Pauvres poètes, travaillons !
La chenille en peinant sans cesse
Devient le riche papillon.”
Eh bien tout ça, en fait, c’est du bullshit !
D’après Didier Jacobs, économiste de la division USA d’OXFAM, les très grandes fortunes n’ont clairement pas été acquises au mérite.
Il a classé les 1645 milliardaires de 2014 d’après les données de Forbes en examinant la prévalence de certains facteurs non méritoires et a réparti ces facteurs sur une échelle allant du plus déméritoire au moins déméritoire.
Activités criminelles.
Copinage / Capitalisme de connivence.
Héritage.
Activités monopolistiques. Pour l’auteur, une entreprise en situation de monopole va profiter d’une aubaine complètement indépendante de sa volonté ou de son action, et elle va en tirer profit au maximum. Par exemple, l’effet de réseau ou l’enfermement propriétaire. C’est ce qu’Apple fait pour ses produits.
Mondialisation. Pour l’auteur, c’est une histoire de démographie et non de qualité entrepreneuriale.
Technologie. Là, il s’agit d’innovations qui ont profité à des secteurs qui n’en avaient jamais eu besoin auparavant. Par exemple, l’éducation n’a plus de frontières grâce à la technologie, donc son public cible grandit alors que l’exercice ne réclame pas plus de talent, de prise de risque ou de compétences pour réussir.
La conclusion de l’étude fut sans surprise…

Ce tableau vous montre dans quelle proportion les facteurs de démérite influent sur la richesse des 1645 milliardaires de la liste Forbes de 2014. Et dites-vous bien que le facteur chance n’a pas été intégré, car il n’est pas observable.
« La réussite, c’est d’abord et surtout d’être au travail quand les autres vont à la pêche.«
Philippe Bouvard
Mais alors, pourquoi continuons-nous à croire que les ultra-riches sont méritants et pourquoi sommes-nous continuellement abreuvés de ces discours sur la méritocratie ?

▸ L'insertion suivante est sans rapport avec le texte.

(* ===== verification/ServerAccount.v ===== *)
(** * The accounting of a server connection

    What [pending_write_bytes] and [pending_response_writes] count, and the limit
    on the responses under way, as invariants of the steps of [ServerTheory]. *)

From stdpp Require Import relations.
From S2P Require Import Prelude Text Http RoutePath Router Http1 Request Response ServerWire ServerState.
From S2P Require Import ServerSession ServerTheory ServerSpec.

Open Scope nat_scope.

(** [accept_upgrade] does not count its response. *)
Definition write_size (w : pending_write) : nat := if pw_upgrade w then 0 else length (pw_payload w).
Definition total_bytes (ws : list pending_write) : nat := sum_list_with write_size ws.
Definition stream_bytes (sls : list response_slot) : nat := sum_list_with (λ sl, total_bytes (stream_writes sl)) sls.
Definition counted (ws : list pending_write) : nat := length (List.filter pw_counts_response ws).

(** What the slots that wait hold back, and what the slots held back that were
    given up when they still had writes: their bytes are never subtracted. *)
Definition slot_bytes (s : session) (i : nat) : nat := total_bytes (stream_writes (slot i s)).
Definition held_bytes (s : session) : nat := sum_list_with (slot_bytes s) (responses s).
Definition abandoned_bytes (s : session) : nat :=
  sum_list_with (slot_bytes s) (List.filter (λ i, negb (bool_decide (i ∈ responses s))) (List.seq 0 (length (slots s)))).

(** The writes of a stream neither upgrade nor end a response. *)
Definition stream_write_ok (w : pending_write) : Prop := pw_upgrade w = false ∧ pw_counts_response w = false.

Definition upgraded (tr : list session_event) : bool := existsb (λ e, match e with se_upgraded => true | _ => false end) tr.

#[global] Arguments total_bytes : simpl never.
#[global] Arguments stream_bytes : simpl never.
#[global] Arguments counted : simpl never.
#[global] Arguments upgraded : simpl never.

Lemma total_one w : total_bytes [w] = write_size w.
Proof. unfold total_bytes. cbn. lia. Qed.

Lemma counted_cons w ws : counted (w :: ws) = (if pw_counts_response w then 1 else 0) + counted ws.
Proof. unfold counted. cbn. by destruct (pw_counts_response w). Qed.

Lemma total_cons w ws : total_bytes (w :: ws) = write_size w + total_bytes ws.
Proof. done. Qed.

Record account_inv (cfg : server_config) (s : session) : Prop := {
  ai_bytes : upgraded (trace s) = false → pending_write_bytes s = total_bytes (writes s) + stream_bytes (slots s);
  ai_pending : pending_response_writes s = counted (writes s);
  ai_limit : length (responses s) + pending_response_writes s ≤ max_pending_responses_per_connection (options cfg);
  ai_streams : Forall (λ sl, Forall stream_write_ok (stream_writes sl)) (slots s)
}.

Lemma total_app a b : total_bytes (a ++ b) = total_bytes a + total_bytes b.
Proof. apply sum_list_with_app. Qed.

Lemma counted_app a b : counted (a ++ b) = counted a + counted b.
Proof. unfold counted. by rewrite List.filter_app, length_app. Qed.

Lemma upgraded_app tr es : upgraded (tr ++ es) = upgraded tr || upgraded es.
Proof. apply existsb_app. Qed.

Lemma stream_bytes_cons sl sls : stream_bytes (sl :: sls) = total_bytes (stream_writes sl) + stream_bytes sls.
Proof. done. Qed.

Lemma stream_bytes_app a b : stream_bytes (a ++ b) = stream_bytes a + stream_bytes b.
Proof. apply sum_list_with_app. Qed.

Lemma sum_list_perm {A} (f : A → nat) l l' : l ≡ₚ l' → sum_list_with f l = sum_list_with f l'.
Proof. induction 1; cbn; lia. Qed.

Lemma sum_list_in (f g : nat → nat) l : (∀ i, List.In i l → f i = g i) → sum_list_with f l = sum_list_with g l.
Proof. induction l as [|x l IH]; intros H; [done|]. cbn in *. rewrite (H x) by auto. f_equal. apply IH. auto. Qed.

Lemma slots_bytes s : stream_bytes (slots s) = sum_list_with (slot_bytes s) (List.seq 0 (length (slots s))).
Proof.
  unfold slot_bytes, slot. generalize (slots s). intros sls. induction sls as [|sl sls IH] using rev_ind; [done|].
  rewrite stream_bytes_app, length_app, List.seq_app, sum_list_with_app, IH. cbn [length Nat.add List.seq]. f_equal.
  - apply sum_list_in. intros i Hi. apply in_seq in Hi. by rewrite lookup_app_l by lia.
  - unfold stream_bytes. cbn. by rewrite lookup_app_r, Nat.sub_diag by lia.
Qed.

(** The slots are those that wait and the others. *)
Lemma held_abandoned s :
  NoDup (responses s) → Forall (λ i, i < length (slots s)) (responses s) → stream_bytes (slots s) = held_bytes s + abandoned_bytes s.
Proof.
  intros Hn Hf. rewrite slots_bytes. unfold held_bytes, abandoned_bytes. rewrite <-sum_list_with_app. apply sum_list_perm.
  apply NoDup_Permutation; [apply NoDup_seq| |].
  - apply NoDup_app. split; [done|]. split; [|apply NoDup_ListNoDup, List.NoDup_filter, NoDup_ListNoDup, NoDup_seq].
    intros i Hi [_ Hb]%list_elem_of_In%List.filter_In. by rewrite bool_decide_eq_true_2 in Hb.
  - intros i. rewrite elem_of_app, !list_elem_of_In, List.filter_In, in_seq, <-list_elem_of_In.
    rewrite Forall_forall in Hf. pose proof (Hf i). destruct (decide (i ∈ responses s)) as [Hi|Hi].
    + split; [by left|]. intros _. specialize (Hf i Hi). lia.
    + rewrite bool_decide_eq_false_2 by done. cbn. naive_solver lia.
Qed.

Lemma stream_bytes_lookup f sls : ∀ i sl, sls !! i = Some sl →
  stream_bytes (alter f i sls) + total_bytes (stream_writes sl) = stream_bytes sls + total_bytes (stream_writes (f sl)).
Proof.
  induction sls as [|sl0 sls IH]; intros i sl H; [done|].
  destruct i as [|i].
  - injection H as ->. change (alter f 0 (sl :: sls)) with (f sl :: sls). rewrite !stream_bytes_cons. lia.
  - specialize (IH i sl H). change (alter f (S i) (sl0 :: sls)) with (sl0 :: alter f i sls). rewrite !stream_bytes_cons. lia.
Qed.

Lemma stream_bytes_alter i f sls :
  i < length sls → stream_bytes (alter f i sls) + total_bytes (stream_writes (default empty_slot (sls !! i))) =
    stream_bytes sls + total_bytes (stream_writes (f (default empty_slot (sls !! i)))).
Proof. intros [sl H]%lookup_lt_is_Some. rewrite H. by apply stream_bytes_lookup. Qed.

Lemma stream_bytes_same i f sls :
  (∀ sl, stream_writes (f sl) = stream_writes sl) → stream_bytes (alter f i sls) = stream_bytes sls.
Proof.
  intros Hf. revert i. induction sls as [|sl sls IH]; intros i; [done|].
  destruct i as [|i].
  - change (alter f 0 (sl :: sls)) with (f sl :: sls). by rewrite !stream_bytes_cons, Hf.
  - change (alter f (S i) (sl :: sls)) with (sl :: alter f i sls). by rewrite !stream_bytes_cons, IH.
Qed.

Lemma streams_ok_alter i f sls :
  (∀ sl, Forall stream_write_ok (stream_writes sl) → Forall stream_write_ok (stream_writes (f sl))) →
  Forall (λ sl, Forall stream_write_ok (stream_writes sl)) sls → Forall (λ sl, Forall stream_write_ok (stream_writes sl)) (alter f i sls).
Proof. intros Hf H. apply Forall_alter; [done|]. intros sl _ Hsl. by apply Hf. Qed.

Lemma account_same cfg s s' :
  upgraded (trace s') = upgraded (trace s) → pending_write_bytes s' = pending_write_bytes s → writes s' = writes s →
  slots s' = slots s → pending_response_writes s' = pending_response_writes s → length (responses s') ≤ length (responses s) →
  account_inv cfg s → account_inv cfg s'.
Proof.
  intros E1 E2 E3 E4 E5 E6 [H1 H2 H3 H4]. constructor; rewrite ?E1, ?E2, ?E3, ?E4, ?E5; try done. lia.
Qed.

Lemma account_slot cfg i f s :
  (∀ sl, stream_writes (f sl) = stream_writes sl) → account_inv cfg s → account_inv cfg (update_slot i f s).
Proof.
  intros Hf [H1 H2 H3 H4]. constructor; cbn; try done.
  - intros Hu. rewrite stream_bytes_same by done. by apply H1.
  - apply streams_ok_alter; [|done]. intros sl. by rewrite Hf.
Qed.

Lemma upgraded_flush s : upgraded (trace (flush_next s)) = upgraded (trace s).
Proof.
  destruct (flush_next_cases s) as [[-> _]|(w & ws & _ & _ & _ & ->)]; [done|]. cbn. by rewrite upgraded_app, orb_false_r.
Qed.

Lemma account_flush cfg s : account_inv cfg s → account_inv cfg (flush_next s).
Proof.
  intros H. destruct (flush_next_same s) as (E1 & E2 & E3 & E4 & E5 & _).
  apply (account_same cfg s); rewrite ?E1, ?E2, ?E3, ?E4, ?E5; try done. apply upgraded_flush.
Qed.

Lemma account_queue cfg i payload c s :
  i < length (slots s) → account_inv cfg s → account_inv cfg (queue_stream_write i payload c s).
Proof.
  intros Hi [H1 H2 H3 H4]. constructor; cbn; try done.
  - intros Hu. specialize (H1 Hu). match goal with |- context [alter ?f i (slots s)] => pose proof (stream_bytes_alter i f (slots s) Hi) as E end.
    cbn [stream_writes set_stream_writes] in E. rewrite total_app, total_one in E. unfold write_size in E. cbn in E.
    lia.
  - apply streams_ok_alter; [|done]. intros sl Hsl. cbn. apply Forall_app_2; [done|]. by repeat constructor.
Qed.

Lemma account_head cfg i b s : i < length (slots s) → account_inv cfg s → account_inv cfg (queue_stream_head cfg i b s).
Proof.
  intros Hi H. unfold queue_stream_head. destruct (stream_headers_queued _); [done|]. cbv zeta.
  apply account_slot; [done|]. apply account_queue; [cbn; by rewrite !length_alter|]. by do 2 (apply account_slot; [done|]).
Qed.

Lemma account_chunk cfg i payload s : i < length (slots s) → account_inv cfg s → account_inv cfg (queue_stream_chunk i payload s).
Proof.
  intros Hi H. unfold queue_stream_chunk. destruct payload as [|c p]; [done|]. cbv zeta.
  apply account_queue; [cbn; by rewrite length_alter|].
  set (s1 := update_slot i _ s). apply (account_same cfg s1); try done; [cbn; by rewrite upgraded_app, orb_false_r|]. by apply account_slot.
Qed.

Lemma account_push cfg i w s :
  pw_counts_response w = false → account_inv cfg s →
  account_inv cfg (push_write i w (set_pending_write_bytes (pending_write_bytes s + write_size w) s)).
Proof.
  intros Hw [H1 H2 H3 H4]. constructor; cbn; try done.
  - rewrite upgraded_app, orb_false_r. intros Hu. rewrite total_app, total_one, H1 by done. lia.
  - rewrite counted_app, counted_cons, Hw, H2. cbn. change (counted []) with 0. lia.
Qed.

Lemma account_pop cfg s : account_inv cfg s → from_option pw_upgrade false (head (writes s)) = false → account_inv cfg (pop_write s).
Proof.
  intros [H1 H2 H3 H4] Hu. unfold pop_write. destruct (writes s) as [|w ws] eqn:E; [by constructor; rewrite ?E|]. cbn in Hu.
  assert (Hb : upgraded (trace s) = false → pending_write_bytes s - length (pw_payload w) = total_bytes ws + stream_bytes (slots s)).
  { intros Ht. rewrite (H1 Ht), total_cons. unfold write_size at 1. rewrite Hu. lia. }
  rewrite counted_cons in H2. destruct (pw_counts_response w); cbn in H2; constructor; cbn; try done.
  - by rewrite H2.
  - lia.
Qed.

Lemma account_tick cfg faults s s' : tick cfg faults s s' → account_inv cfg s → account_inv cfg s'.
Proof.
  intros Ht Hinv. destruct Ht; try (by apply (account_same cfg s)); try (by apply account_slot).
  - destruct H as [E1 E2 E3 E4 E5 _ _ (es & E & He) _]. apply (account_same cfg s); rewrite ?E1, ?E2, ?E3, ?E4, ?E5; try done.
    rewrite E, upgraded_app. cut (upgraded es = false); [intros ->; apply orb_false_r|]. unfold upgraded.
    clear - He. induction es as [|e es IH]; [done|]. cbn in *. apply andb_true_iff in He as [He Hes]. rewrite IH by done. by destruct e.
  - apply account_slot; [intros sl; by destruct (H sl) as (_ & _ & _ & _ & _ & _ & _ & ?)|done].
  - set (s1 := update_slot i (set_sl_streaming true) s). assert (i < length (slots s1)) by (subst s1; cbn; by rewrite length_alter).
    apply account_chunk; [by rewrite head_slots|]. apply account_head; [done|]. by apply account_slot.
  - unfold queue_stream_end. cbv zeta. set (s1 := update_slot i _ s).
    assert (Hi1 : i < length (slots s1)) by (subst s1; cbn; by rewrite length_alter).
    assert (H1 : account_inv cfg s1) by (by apply account_slot).
    destruct (_ && stream_chunked _); [|by apply account_head]. apply account_queue; [by rewrite head_slots|by apply account_head].
  - unfold flush_stream_writes. apply account_flush.
    assert (Hi : i < length (slots s)).
    { destruct (decide (i < length (slots s))); [done|]. unfold slot in H0. by rewrite lookup_ge_None_2 in H0 by lia. }
    destruct Hinv as [H1 H2 H3 H4].
    destruct (push_writes_same (Some i) (stream_writes (slot i s)) (update_slot i (set_stream_writes []) s))
      as (E1 & E2 & E3 & E4 & E5 & _ & _ & E6).
    assert (Hok : Forall stream_write_ok (stream_writes (slot i s))).
    { unfold slot. destruct (slots s !! i) as [sl|] eqn:El; [|done]. eapply Forall_lookup_1 in El; [|exact H4]. done. }
    constructor; rewrite ?E1, ?E2, ?E3, ?E4, ?E5, ?E6; cbn [update_slot set_slots writes slots responses pending_write_bytes pending_response_writes trace].
    + rewrite upgraded_app. intros [Hu _]%orb_false_iff. rewrite total_app, (H1 Hu).
      pose proof (stream_bytes_alter i (set_stream_writes []) (slots s) Hi) as E. unfold slot. cbn [stream_writes set_stream_writes] in E.
      unfold total_bytes at 2 in E. cbn in E. lia.
    + rewrite counted_app, H2. assert (counted (stream_writes (slot i s)) = 0) as ->; [|lia].
      unfold counted. clear - Hok. induction Hok as [|w ws [_ Hw] _ IH]; [done|]. cbn. by rewrite Hw.
    + done.
    + by apply streams_ok_alter.
  - apply (account_same cfg s); try done. cbn. rewrite H. cbn. lia.
  - set (payload := serialize_response _ _ _ _). unfold enqueue. apply account_flush. destruct Hinv as [H2 H3 H4 H5].
    constructor; cbn; try done.
    + rewrite upgraded_app, orb_false_r. intros Hu. rewrite total_app, (H2 Hu). unfold total_bytes at 3. cbn. unfold write_size. cbn. lia.
    + rewrite counted_app, H3. unfold counted at 3. cbn. lia.
    + rewrite H in H4. cbn in H4. lia.
  - apply (account_same cfg s); try done. cbn. lia.
  - unfold send_error, enqueue. apply account_flush. by apply (account_push cfg None (PendingWrite _ _ false false)).
  - apply account_flush. pose proof (account_push cfg None (PendingWrite response false false true) s eq_refl Hinv) as H.
    change (write_size _) with 0 in H. rewrite Nat.add_0_r in H. destruct s; exact H.
  - unfold create_response_slot in H. destruct (_ <=? _)%nat eqn:E; [done|]. apply Nat.leb_gt in E. injection H as <- <-.
    destruct Hinv as [H1 H2 H3 H4]. constructor; cbn; rewrite ?length_app; cbn; try done.
    + rewrite upgraded_app, orb_false_r. intros Hu. rewrite stream_bytes_app, stream_bytes_cons, (H1 Hu). cbn. change (total_bytes []) with 0. change (stream_bytes []) with 0. lia.
    + lia.
    + by apply Forall_app_2; [|repeat constructor].
  - apply (account_same cfg s); try done. cbn. by rewrite upgraded_app, orb_false_r.
  - by apply account_flush.
  - apply account_pop; [|done]. by apply (account_same cfg s).
  - destruct Hinv as [H2 H3 H4 H5]. destruct (pop_write_same (set_writing false s)) as (E1 & E2 & E3 & _).
    destruct (writes s) as [|w ws] eqn:Ew; [done|]. unfold counted in H3. cbn in H1, H3.
    constructor; unfold pop_write; cbn; rewrite ?Ew; destruct (pw_counts_response w); cbn in *; rewrite ?upgraded_app; try (unfold counted; lia); try done.
    all: rewrite orb_true_r; done.
Qed.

À cause du biais de croyance en un monde juste.
Décrit par le pychologue sociale Melvin Lerner dans sa monographie The Belief in a Just World: A Fundamental Delusion publié en 1980, ce biais est le reflet de notre tendance naturelle à croire en une forme de justice naturelle qui fait que les choses ont un sens, qu’elles sont équilibrées et rationnelles, et que, donc, un riche a forcément fait plus ou mieux qu’un pauvre pour se créer sa condition.
Cela semble logique et évident formulé ainsi, mais cela nous empêche surtout d’envisager tous les autres cas de figures, que peuvent être la chance ou le crime, pour n’en citer que les plus piquants.
Toutefois, M. Lerner insiste néanmoins sur le caractère fonctionnel de cette croyance en un monde sensé et rationnel. C’est l’un des piliers de nos civilisations, mais aussi de notre rapport au bien-être personnel. Cela ne signifie pas que la répartition des richesses entre les plus aisés et les plus pauvres relève de la justice.